Go through the records and report each line holding the string "first".

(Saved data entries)
# # # # #

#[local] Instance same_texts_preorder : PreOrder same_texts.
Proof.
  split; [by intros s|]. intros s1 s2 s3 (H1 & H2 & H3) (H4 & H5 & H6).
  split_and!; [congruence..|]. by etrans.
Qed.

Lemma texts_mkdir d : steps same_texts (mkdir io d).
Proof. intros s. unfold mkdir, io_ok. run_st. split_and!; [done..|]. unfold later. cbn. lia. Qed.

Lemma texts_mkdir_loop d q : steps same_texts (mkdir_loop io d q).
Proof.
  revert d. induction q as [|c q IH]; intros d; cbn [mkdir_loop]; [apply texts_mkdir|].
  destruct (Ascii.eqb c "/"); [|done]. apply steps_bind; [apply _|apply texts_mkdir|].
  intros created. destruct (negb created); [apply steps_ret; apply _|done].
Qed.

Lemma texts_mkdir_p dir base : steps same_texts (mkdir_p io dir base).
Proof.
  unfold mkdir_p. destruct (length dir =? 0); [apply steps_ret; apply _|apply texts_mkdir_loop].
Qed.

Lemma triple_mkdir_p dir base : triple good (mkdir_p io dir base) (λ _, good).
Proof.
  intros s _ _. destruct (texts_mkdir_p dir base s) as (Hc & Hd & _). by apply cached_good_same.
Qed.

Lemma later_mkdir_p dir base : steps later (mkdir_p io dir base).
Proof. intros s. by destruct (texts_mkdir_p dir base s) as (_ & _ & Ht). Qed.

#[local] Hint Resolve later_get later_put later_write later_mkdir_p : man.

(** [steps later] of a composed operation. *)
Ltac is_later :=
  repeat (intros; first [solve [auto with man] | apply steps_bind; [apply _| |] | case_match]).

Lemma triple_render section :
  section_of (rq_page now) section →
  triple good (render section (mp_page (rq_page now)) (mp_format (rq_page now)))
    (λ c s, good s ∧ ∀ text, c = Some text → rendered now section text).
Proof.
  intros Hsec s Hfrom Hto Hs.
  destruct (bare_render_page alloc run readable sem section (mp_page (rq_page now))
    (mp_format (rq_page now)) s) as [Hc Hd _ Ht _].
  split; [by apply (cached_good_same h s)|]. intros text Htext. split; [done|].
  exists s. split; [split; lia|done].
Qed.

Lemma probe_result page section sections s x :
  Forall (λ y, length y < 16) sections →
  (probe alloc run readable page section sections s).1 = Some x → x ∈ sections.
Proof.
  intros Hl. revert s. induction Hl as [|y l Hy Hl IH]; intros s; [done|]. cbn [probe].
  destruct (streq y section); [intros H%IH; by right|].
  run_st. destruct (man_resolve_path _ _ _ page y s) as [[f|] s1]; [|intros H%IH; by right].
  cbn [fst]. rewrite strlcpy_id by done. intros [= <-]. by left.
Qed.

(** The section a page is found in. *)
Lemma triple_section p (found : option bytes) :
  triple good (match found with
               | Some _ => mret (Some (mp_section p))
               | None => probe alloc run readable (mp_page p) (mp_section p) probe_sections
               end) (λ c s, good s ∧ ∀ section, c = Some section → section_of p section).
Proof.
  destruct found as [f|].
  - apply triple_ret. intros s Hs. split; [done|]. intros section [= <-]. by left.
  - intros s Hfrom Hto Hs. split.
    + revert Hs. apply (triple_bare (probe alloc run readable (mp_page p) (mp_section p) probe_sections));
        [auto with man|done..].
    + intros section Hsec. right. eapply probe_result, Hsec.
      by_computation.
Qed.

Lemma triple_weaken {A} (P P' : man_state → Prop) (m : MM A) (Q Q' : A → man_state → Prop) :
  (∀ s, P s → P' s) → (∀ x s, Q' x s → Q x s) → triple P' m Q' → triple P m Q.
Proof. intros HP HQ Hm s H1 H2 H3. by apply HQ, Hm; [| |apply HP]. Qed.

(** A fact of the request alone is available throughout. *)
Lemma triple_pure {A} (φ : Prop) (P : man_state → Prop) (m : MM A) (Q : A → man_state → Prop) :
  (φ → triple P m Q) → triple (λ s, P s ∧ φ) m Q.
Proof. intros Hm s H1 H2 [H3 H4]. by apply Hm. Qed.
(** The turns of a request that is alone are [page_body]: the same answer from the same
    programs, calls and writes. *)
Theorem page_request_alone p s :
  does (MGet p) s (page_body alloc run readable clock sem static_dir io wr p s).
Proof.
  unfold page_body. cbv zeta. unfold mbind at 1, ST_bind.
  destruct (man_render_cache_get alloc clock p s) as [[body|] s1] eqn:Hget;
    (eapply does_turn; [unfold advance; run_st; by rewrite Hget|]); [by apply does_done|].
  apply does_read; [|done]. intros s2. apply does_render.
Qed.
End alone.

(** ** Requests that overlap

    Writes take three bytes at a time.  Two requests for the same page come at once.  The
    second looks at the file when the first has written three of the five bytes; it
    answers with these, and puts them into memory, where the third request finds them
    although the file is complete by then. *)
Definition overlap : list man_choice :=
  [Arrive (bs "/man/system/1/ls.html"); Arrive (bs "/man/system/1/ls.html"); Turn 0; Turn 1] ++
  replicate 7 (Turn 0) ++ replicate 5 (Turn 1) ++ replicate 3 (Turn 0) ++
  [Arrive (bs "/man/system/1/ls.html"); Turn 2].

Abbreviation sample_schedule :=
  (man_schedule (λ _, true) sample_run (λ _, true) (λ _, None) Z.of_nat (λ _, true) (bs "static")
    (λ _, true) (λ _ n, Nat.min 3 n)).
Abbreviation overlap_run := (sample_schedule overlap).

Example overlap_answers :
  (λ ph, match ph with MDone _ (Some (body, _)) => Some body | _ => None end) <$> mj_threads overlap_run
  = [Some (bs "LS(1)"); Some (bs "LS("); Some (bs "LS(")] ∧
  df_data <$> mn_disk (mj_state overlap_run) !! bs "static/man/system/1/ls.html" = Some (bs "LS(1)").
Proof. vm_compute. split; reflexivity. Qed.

# # # # #

● **Response area**
  repeat (intros; first [solve [auto with man] | apply steps_bind; [apply _| |] | case_match]).
    second looks at the file when the first has written three of the five bytes; it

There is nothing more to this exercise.